The dollar index, which tracks the currency against a basket of six peers, initially fell more than 1 per cent after The Washington Post reported that potential tariffs might be confined to critical imports.
In November, Trump had threatened blanket 10 or 20 per cent duties on all trading partners.
However, the greenback pared its losses to 0.7 per cent later in the day, after Trump denied the report, describing it as “fake news”.
The euro, which had initially climbed as much as 1.2 per cent to $1.043 in the wake of the report, gave up some gains to trade at $1.039 following the president-elect’s denial.
The pound, which was the best-performing G10 currency against the dollar last year, earlier rose as high as $1.255 before slipping to $1.252.
The report that tariffs would be scaled back had sparked a “relief rally” in the euro against the dollar, with hopes that the region’s carmakers could be spared levies, said Chris Turner, global head of markets at ING. The tariffs might also “be less inflationary than first expected”, he added.
Monday’s report triggered “some relief among investors that the initial tariffs won’t be as bad as feared”, sparking a “sharp reversal of recent US dollar gains”, said Lee Hardman, senior currency analyst at MUFG. More focused tariffs would help “to dampen [their] disruptive impact”, he added.
US government bonds, which have sold off in recent months as investors girded for higher inflation driven by broad tariffs, were little changed. The yield on the two-year US government bond, which moves with rate expectations, was down 0.01 percentage points at 4.27 per cent.

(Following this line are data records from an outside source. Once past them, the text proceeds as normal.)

(* ===== verification/Scenarios.v ===== *)
(** * Scenarios: concrete runs of the game

    This file holds the 250 x 250 game of the spec's scenarios, with its
    status bar at y = 240 and two 10 x 10 heads centred as [reset] centres
    them.  The theorems evaluate runs of the model on concrete event
    sequences: the games that make the hypotheses of the theorems true.
    It also holds one witness per theorem of the development that has
    hypotheses.  Each witness applies the theorem at a concrete input of
    this file. *)

From S2P Require Import Prelude Python Geometry Widgets Snake Game Keyboard Invariants StateMachine Liveness Legacy LegacyApp.



(** The game of the scenarios: snake 1 centred at a third of the width,
    snake 2 at two thirds, both idle. *)
Definition arena : game :=
  init_game 250 250 240 (init_snake (250 / 3 - 5) 120 10 10 [1; 0; 0])
    (init_snake (250 * 2 / 3 - 5) 120 10 10 [0; 0; 1]).

(** Snake 1 close to the right wall, heading right, with snake 2 just
    above the wall line. *)
Definition by_the_wall : game :=
  let s1 := set_dir (init_snake (479 / 2) 120 10 10 [1; 0; 0]) 1 0 in
  let s2 := init_snake 241 120 10 10 [0; 0; 1] in
  init_game 250 250 240 s1 s2.

(** ** Witnesses: the theorems with hypotheses, applied to concrete games *)

Definition rect_a : rect := mk_rect 0 0 10 10.
Definition rect_b : rect := mk_rect 5 5 10 10.

Lemma collide_widget_overlap_witness :
  (1 <= wwidth rect_a /\ 1 <= wheight rect_a /\
   1 <= hi_x rect_b - lo_x rect_b /\ 1 <= hi_y rect_b - lo_y rect_b) /\
  (collide_widget rect_a rect_b = true <->
   1 <= overlap (wx rect_a) (right rect_a) (lo_x rect_b) (hi_x rect_b) /\
   1 <= overlap (wy rect_a) (top rect_a) (lo_y rect_b) (hi_y rect_b)).
Proof.
  split; [split_and!; qdecide|].
  apply collide_widget_overlap; qdecide.
Defined.

Lemma collide_widget_sym_witness :
  (0 <= wwidth rect_a /\ 0 <= wheight rect_a /\ 0 <= wwidth rect_b /\ 0 <= wheight rect_b) /\
  collide_widget rect_a rect_b = collide_widget rect_b rect_a.
Proof.
  split; [split_and!; qdecide|].
  apply collide_widget_sym; qdecide.
Defined.

Lemma no_reversal_witness :
  binding "a" = Some (Player1, (-1, 0)%Z) /\
  dir_of (get_snake (run arena [Key "d"]) Player1) = opposite (-1, 0)%Z /\
  on_keyboard_down (run arena [Key "d"]) "a" = run arena [Key "d"].
Proof.
  split_and!; [reflexivity | vm_compute; reflexivity |].
  apply (no_reversal _ "a" Player1 (-1, 0)%Z); [reflexivity | vm_compute; reflexivity].
Defined.

Lemma on_keyboard_down_turn_witness :
  let g := run arena [Key "d"] in
  binding "w" = Some (Player1, (0, 1)%Z) /\
  dir_of (get_snake g Player1) <> opposite (0, 1)%Z /\
  dir_of (get_snake g Player1) <> (0, 1)%Z /\
  (let g' := on_keyboard_down g "w" in
   dir_of (get_snake g' Player1) = (0, 1)%Z /\ trails g' = trails g ++ [next_id g] /\
   children g' = next_id g :: children g /\
   strail (get_snake g' Player1) = Some (next_id g) /\
   heap g' !! next_id g = Some (new_trail (set_dir (get_snake g Player1) 0 1))).
Proof.
  cbv zeta. split_and!; [reflexivity | vm_compute; discriminate | vm_compute; discriminate |..];
  apply (on_keyboard_down_turn _ "w" Player1 (0, 1)%Z);
    first [reflexivity | vm_compute; discriminate].
Defined.

Lemma reset_spec_witness :
  let g := run arena [Key "d"; Tick; Key "w"] in
  children g ≡ₚ trails g /\
  (let g' := reset g in
   sx (snake1 g') = gwidth g / 3 - swidth (snake1 g) / 2 /\
   sy (snake1 g') = gheight g / 2 - sheight (snake1 g) / 2 /\
   sx (snake2 g') = gwidth g * 2 / 3 - swidth (snake2 g) / 2 /\
   sy (snake2 g') = gheight g / 2 - sheight (snake2 g) / 2 /\
   dir_of (snake1 g') = (0, 0)%Z /\ dir_of (snake2 g') = (0, 0)%Z /\
   trails g' = [] /\ children g' = [] /\
   score (snake1 g') = score (snake1 g) /\ score (snake2 g') = score (snake2 g)).
Proof.
  cbv zeta. assert (Hp : children (run arena [Key "d"; Tick; Key "w"]) ≡ₚ
                          trails (run arena [Key "d"; Tick; Key "w"])).
  { vm_compute. apply Permutation_swap. }
  split; [exact Hp | apply (reset_spec _ Hp)].
Defined.

(** The game one tick before snake 1 leaves through the left wall,
    evaluated once when the file is compiled. *)
Definition at_left_wall : game := Eval vm_compute in run arena (Key "a" :: repeat Tick 78).
(** The tile loop completes and draws the ground of every tile it visits. *)
Lemma render_tiles_view (self : Game.t) :
  World.shaped (Game.world self) ->
  exists shapes,
    Game.render_tiles self = Ok shapes /\
    forall (tx ty : Z) (tl : Tile.t),
      tx ∈ seqZ (Game.view self).1.1 ((Game.view self).1.2 - (Game.view self).1.1) ->
      ty ∈ seqZ (Game.view self).2.1 ((Game.view self).2.2 - (Game.view self).2.1) ->
      World.get_tile (Game.world self) tx ty = Ok (Some tl) ->
      exists c,
        Rect c (world_to_screen tx ty (Game.camera_x self) (Game.camera_y self)).1
               (world_to_screen tx ty (Game.camera_x self) (Game.camera_y self)).2
               TILE_SIZE TILE_SIZE ∈ shapes.
Proof.
  intros Hshape. unfold Game.render_tiles.
  pose proof (view_in_bounds self) as Hview.
  destruct (Game.view self) as [[l r] [t b]]. cbn [fst snd] in *.
  set (G := fun tx ty : Z =>
    World.get_tile (Game.world self) tx ty ≫= fun tile : option Tile.t =>
      match tile with
      | Some tl =>
          let '(sx, sy) := world_to_screen tx ty (Game.camera_x self) (Game.camera_y self) in
          Ok (Game.draw_tile tl sx sy)
      | None => Raise AttributeError
      end).
  set (F := fun tx : Z => traverse (G tx) (seqZ t (b - t)) ≫= fun cells => Ok (concat cells)).
  change (exists shapes,
    (traverse F (seqZ l (r - l)) ≫= fun columns => Ok (concat columns)) = Ok shapes /\
    forall tx ty tl,
      tx ∈ seqZ l (r - l) -> ty ∈ seqZ t (b - t) ->
      World.get_tile (Game.world self) tx ty = Ok (Some tl) ->
      exists c,
        Rect c (world_to_screen tx ty (Game.camera_x self) (Game.camera_y self)).1
               (world_to_screen tx ty (Game.camera_x self) (Game.camera_y self)).2
               TILE_SIZE TILE_SIZE ∈ shapes).
  assert (forall tx, tx ∈ seqZ l (r - l) -> exists col, F tx = Ok col) as HF.
  { intros tx Htx. unfold F.
    destruct (traverse_all (G tx) (seqZ t (b - t))) as [cells ->]; [|simpl; eauto].
    intros ty Hty. unfold G.
    destruct (get_tile_shaped _ tx ty Hshape (Hview tx ty Htx Hty)) as [tl ->].
    simpl. eauto. }
  destruct (traverse_all F (seqZ l (r - l)) HF) as [columns Hcols].
  rewrite Hcols. cbn [mbind result_bind]. eexists. split; [reflexivity|].
  intros tx ty tl Htx Hty Htile.
  set (s := world_to_screen tx ty (Game.camera_x self) (Game.camera_y self)).
  destruct (traverse_elem F _ tx _ Hcols Htx) as (col & Hcol & Hin).
  unfold F in Hcol. inv_bind Hcol. injection Hcol as <-.
  destruct (traverse_elem (G tx) _ ty _ Ha Hty) as (cell & Hcell & Hin').
  unfold G in Hcell. rewrite Htile in Hcell. simpl in Hcell.
  injection Hcell as <-.
  destruct (draw_tile_ground tl s.1 s.2) as [c Hc]. exists c.
  apply list_elem_of_In, in_concat. eexists. split; [apply list_elem_of_In, Hin|].
  apply in_concat. eexists. split; apply list_elem_of_In; eassumption.
Qed.
Lemma check_items_length_mentions (name : string) (l : list json)
    (d : Py.dict) (errors : list string) :
  check_items_length repr name l d = Ok errors ->
  Forall (mentions name) errors.
Proof.
  unfold check_items_length. intros H.
  apply bind_Ok_inv in H. destruct H as (mins & Hmin & H).
  apply bind_Ok_inv in H. destruct H as (maxs & Hmax & H).
  injection H as <-.
  apply (@check_bound_mentions name) in Hmin; [|intros b; mention].
  apply (@check_bound_mentions name) in Hmax; [|intros b; mention].
  apply Forall_app. now split.
Qed.

Lemma check_required_mentions (name : string) (o d : Py.dict)
    (errors : list string) :
  check_required repr name o d = Ok errors -> Forall (mentions name) errors.
Proof.
  unfold check_required.
  destruct (Py.dict_lookup "required" d) as [required|];
    [|intros [= <-]; constructor].
  intros H.
  apply bind_Ok_inv in H. destruct H as (props & _ & H).
  apply bind_Ok_inv in H. destruct H as (missing & Hloop & H).
  injection H as <-. apply Forall_concat_in.
  eapply mapM_Forall; [|exact Hloop].
  intros p es _ Hp.
  apply bind_Ok_inv in Hp. destruct Hp as (present & _ & Hp).
  destruct present; injection Hp as <-; repeat constructor. mention.
Qed.

Lemma check_items_mentions (validate_item : validator) (name : string)
    (l : list json) (errors : list string) :
  (forall n x es, validate_item n x = Ok es -> Forall (mentions n) es) ->
  check_items validate_item name l = Ok errors ->
  Forall (mentions name) errors.
Proof.
  intros Hitem. unfold check_items. intros H.
  apply bind_Ok_inv in H. destruct H as (ess & Hloop & H).
  injection H as <-. apply Forall_concat_in.
  eapply mapM_Forall; [|exact Hloop].
  intros [i item] es _ Hes. apply Hitem in Hes.
  eapply Forall_impl; [|exact Hes]. intros e. apply mentions_longer.
Qed.

Lemma check_properties_mentions (props : list (string * validator))
    (name : string) (o : Py.dict) (errors : list string) :
  (forall p, In p props ->
     forall n x es, snd p n x = Ok es -> Forall (mentions n) es) ->
  check_properties props name o = Ok errors ->
  Forall (mentions name) errors.
Proof.
  intros Hprops. unfold check_properties. intros H.
  apply bind_Ok_inv in H. destruct H as (ess & Hloop & H).
  injection H as <-. apply Forall_concat_in.
  eapply mapM_Forall; [|exact Hloop].
  intros [prop_name validate_prop] es Hin Hes.
  destruct (Py.dict_lookup prop_name o) as [x|];
    [|injection Hes as <-; constructor].
  apply (Hprops _ Hin) in Hes.
  eapply Forall_impl; [|exact Hes]. intros e. apply mentions_longer.
Qed.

The weakness in the dollar comes after a strong rally for the world’s de facto reserve currency that began in early October as the market began to price in a greater prospect of a Trump election win. “The market had correctly anticipated a Trump victory,” said Jane Foley, senior FX strategist at Rabobank.
Analysts and economists expect Trump’s pro-growth, potentially inflationary policies to limit the number of times that the US Federal Reserve will cut interest rates this year, boosting demand for the dollar relative to other major currencies. This was compounded by investor bets that the negative growth impact for the Eurozone would prompt the European Central Bank to cut rates more aggressively.
In mid-December, the Fed published economic forecasts that suggested rates would fall in 2025 by less than previously hoped. Last week, a top Fed official warned about the threat of resurgent US inflation after Trump takes power.
Investors expect the US central bank to cut rates at least once this year, with a 60 per cent chance of a second quarter-point cut.
Expectations of rate cuts by the ECB were slightly pared back, with just under four quarter-point cuts priced in this year.